Because of the state's underlying geology, the Susquehanna River and its tributaries above Conewago Falls were more navigable than the lower river. Upstream, keelboats and Durham boats could transport cargo on these streams, but the Susquehanna's last 50 mi or so to the Chesapeake Bay were fast, shallow, and rocky. Until completion of the Conewago Canal, most boats stopped at Middletown, unloading cargoes of lumber, wheat, and iron for shipment to Philadelphia over 100 mi of poor road. Middletown, on the east bank of the river, and York Haven on the west bank became important flour milling centers because shipping barrels of flour in wagons from the Susquehanna Valley to Philadelphia or Baltimore was less expensive than shipping unmilled loads of wheat. In 1791, the Pennsylvania legislature authorized funds to improve navigation on the Susquehanna River above Columbia to enhance trade to and from Philadelphia. Though privately funded, the Conewago Canal became part of these general plans.

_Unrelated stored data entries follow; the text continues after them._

(* ===== verification/Report.v ===== *)
(** * tools/pvmtest/report.go and compare.go: matrices, comparisons and baselines

    Measured values are IEEE doubles ([Float64]).  Files are texts; the errors
    of opening one and the machine's /proc files are arguments.  What
    [strconv.ParseFloat] returns, its error dropped, is the parameter
    [ParseFloat]; [sort.Float64s], which does not say how it orders the two
    zeros, is the parameter [Float64s], with [float_sort] as its contract. *)
From Stdlib Require Import Ascii SpecFloat.
From S2P Require Import Prelude GoStrings Regexp Spec ParseLog Run Float64.

(** ** Samples *)
Record sample := Sample {
  sm_metric : string; sm_vendor : string; sm_side : string; sm_unit : string; sm_cpus : Z; sm_value : spec_float
}.
Definition collect (statuses : list Status) : list sample :=
  statuses ≫= λ s,
    if negb (seqb (Verdict s) "ok") then [] else
    (λ m, Sample (m_Name m) (Vendor (s_Boot s)) (Side (s_Boot s)) (Unit_ m) (CPUs (s_Boot s)) (Value m))
    <$> Metrics (s_Outcome s).

(** A Go map from keys to the values appended under them. *)
Definition append_to {K V} `{Countable K} (k : K) (v : V) (m : gmap K (list V)) : gmap K (list V) :=
  <[k := default [] (m !! k) ++ [v]]> m.
Definition group_by {K} `{Countable K} (key : sample → K) (l : list sample) : gmap K (list spec_float) :=
  foldl (λ m s, append_to (key s) (sm_value s) m) ∅ l.

Definition minmax (v : list spec_float) : spec_float * spec_float :=
  foldl (λ '(lo, hi) x, (Min lo x, Max hi x)) (S754_infinity false, S754_infinity true) v.

(** The key of a matrix row: metric, vendor and CPUs; of an ab row: metric and
    CPUs. *)
Abbreviation mkey := (string * string * Z)%type.
Abbreviation akey := (string * Z)%type.
Definition matrix_key (s : sample) : mkey := (sm_metric s, sm_vendor s, sm_cpus s).
Definition ab_key (s : sample) : akey := (sm_metric s, sm_cpus s).
Definition matrix_less (a b : mkey) : bool :=
  let '(am, av, ac) := a in let '(bm, bv, bc) := b in
  if negb (seqb am bm) then str_less am bm
  else if negb (ac =? bc)%Z then (ac <? bc)%Z
  else str_less av bv.
Definition ab_less (a b : akey) : bool :=
  let '(am, ac) := a in let '(bm, bc) := b in
  if negb (seqb am bm) then str_less am bm else (ac <? bc)%Z.
Definition keys_of {K V} `{Countable K} (m : gmap K V) : list K := (map_to_list m).*1.
Definition units_of (l : list sample) : gmap mkey string :=
  foldl (λ m s, <[matrix_key s := sm_unit s]> m) ∅ l.

(** Cells of a table line. *)
Definition cells (l : list string) : string := join tab l.

Section Report.
Context (Float64s : list spec_float → list spec_float) (ParseFloat : string → spec_float).

Definition median (v : list spec_float) : spec_float :=
  let s := Float64s v in
  let n := length s in
  if decide (n = 0) then S754_nan else
  if Nat.odd n then nth (n / 2) s S754_nan
  else fdiv (fadd (nth (n / 2 - 1) s S754_nan) (nth (n / 2) s S754_nan)) (float64 2).

(** ** The matrix *)
Definition matrix_line (k : mkey) (v : list spec_float) (unit : string) : string :=
  let '(lo, hi) := minmax v in
  cells [k.1.1; itoa k.2; k.1.2; fmt_6g (median v); fmt_6g lo; fmt_6g hi; itoa (Z.of_nat (length v)); unit].
Definition matrix_head (name kernel : string) (reps : Z) : list string :=
  ["# pvm-testbed perf matrix"; "# env" +:+ tab +:+ name; "# kernel" +:+ tab +:+ kernel;
   "# reps" +:+ tab +:+ itoa reps;
   cells ["metric"; "cpus"; "vendor"; "median"; "min"; "max"; "n"; "unit"]].
Definition WriteMatrix (name kernel : string) (reps : Z) (statuses : list Status) : string :=
  let l := collect statuses in
  let vals := group_by matrix_key l in
  let units := units_of l in
  let keys := sort_stable matrix_less (keys_of vals) in
  unlines (matrix_head name kernel reps ++
    ((λ k, matrix_line k (default [] (vals !! k)) (default "" (units !! k))) <$> keys)).

(** ** Two sides *)
Definition ab_disjoint (a b : list spec_float) : bool :=
  let '(alo, ahi) := minmax a in
  let '(blo, bhi) := minmax b in
  flt ahi blo || flt bhi alo.
Definition ab_line (k : akey) (a b : list spec_float) : string :=
  let ma := median a in let mb := median b in
  let '(alo, ahi) := minmax a in
  let '(blo, bhi) := minmax b in
  cells [k.1; itoa k.2; fmt_6g ma; fmt_6g mb;
         fmt_plus_f 1 (fdiv (fmul (float64 100) (fsub mb ma)) ma) +:+ "%"; fmt_2f (fdiv mb ma) +:+ "x";
         itoa (Z.of_nat (length a)); itoa (Z.of_nat (length b));
         fmt_6g alo +:+ "-" +:+ fmt_6g ahi; fmt_6g blo +:+ "-" +:+ fmt_6g bhi;
         if ab_disjoint a b then "yes" else "no"].
Definition on_side (a : bool) (l : list sample) : list sample :=
  filter (λ s, seqb (sm_side s) "a" = a) l.
Definition WriteAB (statuses : list Status) : string :=
  let l := collect statuses in
  let a := group_by ab_key (on_side true l) in
  let b := group_by ab_key (on_side false l) in
  let keys := sort_stable ab_less (keys_of a) in
  unlines (cells ["metric"; "cpus"; "A"; "B"; "delta"; "B/A"; "nA"; "nB"; "A_range"; "B_range"; "disjoint"] ::
    (keys ≫= λ k,
       let bk := default [] (b !! k) in
       if decide (length bk = 0) then [] else [ab_line k (default [] (a !! k)) bk])).

(** ** Reading a matrix *)
Record matrixRow := Row {
  r_median : spec_float; r_min : spec_float; r_max : spec_float; r_n : Z; r_unit : string
}.
Definition read_row (rows : gmap mkey matrixRow) (line : string) : gmap mkey matrixRow :=
  match split ch_tab line with
  | c0 :: c1 :: c2 :: c3 :: c4 :: c5 :: c6 :: c7 :: _ =>
      if has_prefix c0 "#" || seqb c0 "metric" then rows else
      <[(c0, c2, atoi_lossy c1) := Row (ParseFloat c3) (ParseFloat c4) (ParseFloat c5) (atoi_lossy c6) c7]> rows
  | _ => rows
  end.
(** [inl] is the error of opening the file or of the scanner. *)
Definition readMatrix (file : string + string) : string + gmap mkey matrixRow :=
  match file with
  | inl e => inl e
  | inr text =>
      let '(lines, ok) := scan_lines max_token text in
      let rows := foldl read_row ∅ lines in
      if ok then inr rows else inl "bufio.Scanner: token too long"
  end.

(** ** Comparing *)
Definition timing (k : mkey) (r : matrixRow) : bool :=
  seqb k.1.2 "pvm" && (seqb (r_unit r) "ns" || seqb (r_unit r) "us" || seqb (r_unit r) "s").
Definition hundred : spec_float := float64 100.
(** By how many percent [p] is worse than [b]. *)
Definition worse (p b : matrixRow) : spec_float :=
  fmul (fdiv (fsub (r_median p) (r_median b)) (r_median b)) hundred.
Definition regression (threshold : spec_float) (p b : matrixRow) : bool :=
  flt fzero (r_median b) && flt threshold (worse p b) && flt (r_max b) (r_median p).
Definition delta_cell (threshold : spec_float) (p : matrixRow) (b : option matrixRow) : string :=
  match b with
  | Some b =>
      if flt fzero (r_median b) then
        let d := worse p b in
        fmt_plus_f 1 d +:+ "%" +:+
        (if flt threshold d && flt (r_max b) (r_median p) then "  REGRESSION"
         else if flt threshold d then "  (inside baseline spread)" else "")
      else "-"
  | None => "-"
  end.
Definition compare_cols (m c p s k r d : string) : string :=
  pad_right_to 42 m +:+ " " +:+ pad_left " " 5 c +:+ " " +:+ pad_left " " 12 p +:+ " " +:+ pad_left " " 7 s +:+
  " " +:+ pad_left " " 12 k +:+ " " +:+ pad_left " " 8 r +:+ " " +:+ d.
Definition compare_line (threshold : spec_float) (now was : gmap mkey matrixRow) (k : mkey) (p : matrixRow) : string :=
  let '(ratio, kvmS) :=
    match now !! (k.1.1, "intel", k.2) with
    | Some kvm =>
        if flt fzero (r_median kvm)
        then (fmt_2f (fdiv (r_median p) (r_median kvm)) +:+ "x", fmt_f 1 (r_median kvm)) else ("-", "-")
    | None => ("-", "-")
    end in
  let spread :=
    if flt fzero (r_median p)
    then fmt_f 0 (fmul (fdiv (fsub (r_max p) (r_min p)) (r_median p)) hundred) +:+ "%" else "-" in
  compare_cols k.1.1 (itoa k.2) (fmt_f 1 (r_median p)) spread kvmS ratio (delta_cell threshold p (was !! k)).
(** [sort.Slice] on the keys of PVM's timings. *)
Definition pvm_less (a b : mkey) : bool := ab_less (a.1.1, a.2) (b.1.1, b.2).
Definition pvm_timings (now : gmap mkey matrixRow) : list mkey :=
  sort_stable pvm_less (filter (λ kr, timing kr.1 kr.2 = true) (map_to_list now)).*1.

(** The loop over the keys: what it printed and whether something regressed. *)
Definition compare_key (threshold : spec_float) (now was : gmap mkey matrixRow)
    (acc : list string * bool) (k : mkey) : list string * bool :=
  match now !! k with
  | None => acc
  | Some p =>
      let '(out, regressed) := acc in
      (out ++ [compare_line threshold now was k p],
       match was !! k with
       | Some b => if regression threshold p b then true else regressed
       | None => regressed
       end)
  end.
(** [baseline] is the file's name and [base] what opening it gives. *)
Definition CompareMatrix (results : string + string) (baseline : string) (base : string + string)
    (threshold : spec_float) : string * bool * option string :=
  match readMatrix results with
  | inl e => ("", false, Some e)
  | inr now =>
      let '(note, was) :=
        if seqb baseline "" then ([], ∅) else
        match readMatrix base with
        | inl _ => (["no baseline at " +:+ baseline +:+ ": make perf-baseline records this run as one"], ∅)
        | inr was => ([], was)
        end in
      let head := compare_cols "metric" "cpus" "PVM" "spread" "KVM" "PVM/KVM" "vs baseline" in
      let '(out, regressed) :=
        foldl (compare_key threshold now was) (note ++ [head], false) (pvm_timings now) in
      (unlines out, regressed, None)
  end.
End Report.

(** ** The name of a machine's baseline *)
Definition modelRe : re := must_compile "[^A-Za-z0-9]+".
Lemma report_compile_ok : is_Some (compile "[^A-Za-z0-9]+").
Proof. vm_compute. eauto. Qed.
Definition model_name (line : string) : option string :=
  match cut line ":" with
  | Some (k, v) => if seqb (trim_space k) "model name" then Some (trim_space v) else None
  | None => None
  end.
Definition first_some {A B} (f : A → option B) (l : list A) : option B :=
  foldr (λ x r, match f x with Some y => Some y | None => r end) None l.
(** [rel] is /proc/sys/kernel/osrelease, [cpuinfo] /proc/cpuinfo. *)
Definition envID (rel : string) (cpuinfo : option string) : string :=
  let model :=
    match cpuinfo with
    | Some t => default "" (first_some model_name (scan_lines max_token t).1)
    | None => ""
    end in
  let model := replace_all modelRe "-" model in
  let model := trim_right (in_set "-") model in
  let model := if 40 <? slen model then stake 40 model else model in
  trim_space rel +:+ "__" +:+ model.

(** ** A matrix item of a run *)
Definition atoiDef (s : string) (def : Z) : Z := default def (atoi s).
Section MatrixItem.
Context (Float64s : list spec_float → list spec_float) (ParseFloat : string → spec_float).
(** The testbed's directory, [envID] of the machine, [gitDescribe] of the
    kernel and what opening a file gives. *)
Context (tb env kernel : string) (Open : string → string + string).
Definition item_baseline (it : Item) : string :=
  let b := Get it "baseline" "auto" in
  if seqb b "auto" then path_join (path_join tb "baselines") (env +:+ ".tsv") else if seqb b "none" then "" else b.
(** What [cmdRun] does with the statuses of a matrix item: write the matrix,
    read it back from the file and compare it. *)
Definition matrix_item (it : Item) (statuses : list Status) : string * bool * option string :=
  let text := WriteMatrix Float64s env kernel (atoiDef (Get it "reps" "1") 1) statuses in
  let baseline := item_baseline it in
  CompareMatrix ParseFloat (inr text) baseline (Open baseline) (ParseFloat (Get it "threshold" "15")).
End MatrixItem.

(** ** A table for the terminal *)
Definition widen (width : gmap nat nat) (cols : list string) : gmap nat nat :=
  foldl (λ w '(i, c), if default 0 (w !! i) <? slen c then <[i := slen c]> w else w) width (imap pair cols).
Definition tsv_row (width : gmap nat nat) (cols : list string) : string :=
  foldr String.append "" (imap (λ i c, pad_right_to (default 0 (width !! i)) c +:+ "  ") cols).
Definition printTSV (raw : option string) : string :=
  match raw with
  | None => ""
  | Some raw =>
      let lines := filter (λ l, has_prefix l "#" = false) (split ch_nl (trim_right (ceq ch_nl) raw)) in
      let rows := split ch_tab <$> lines in
      unlines (tsv_row (foldl widen ∅ rows) <$> rows)
  end.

Pennsylvania's plans for east–west trade also included an improved highway, the Philadelphia and Lancaster Turnpike, 64 mi of stone and gravel built by a private company in 1794. An extension of 10 mi from Lancaster to Columbia and the Susquehanna River was added in 1803. After 1797, boats could use the Conewago Canal to bypass the rough water and continue to Columbia, where cargoes were unloaded for shipment by wagon. After 1803, improved road went all the way from Columbia to Philadelphia.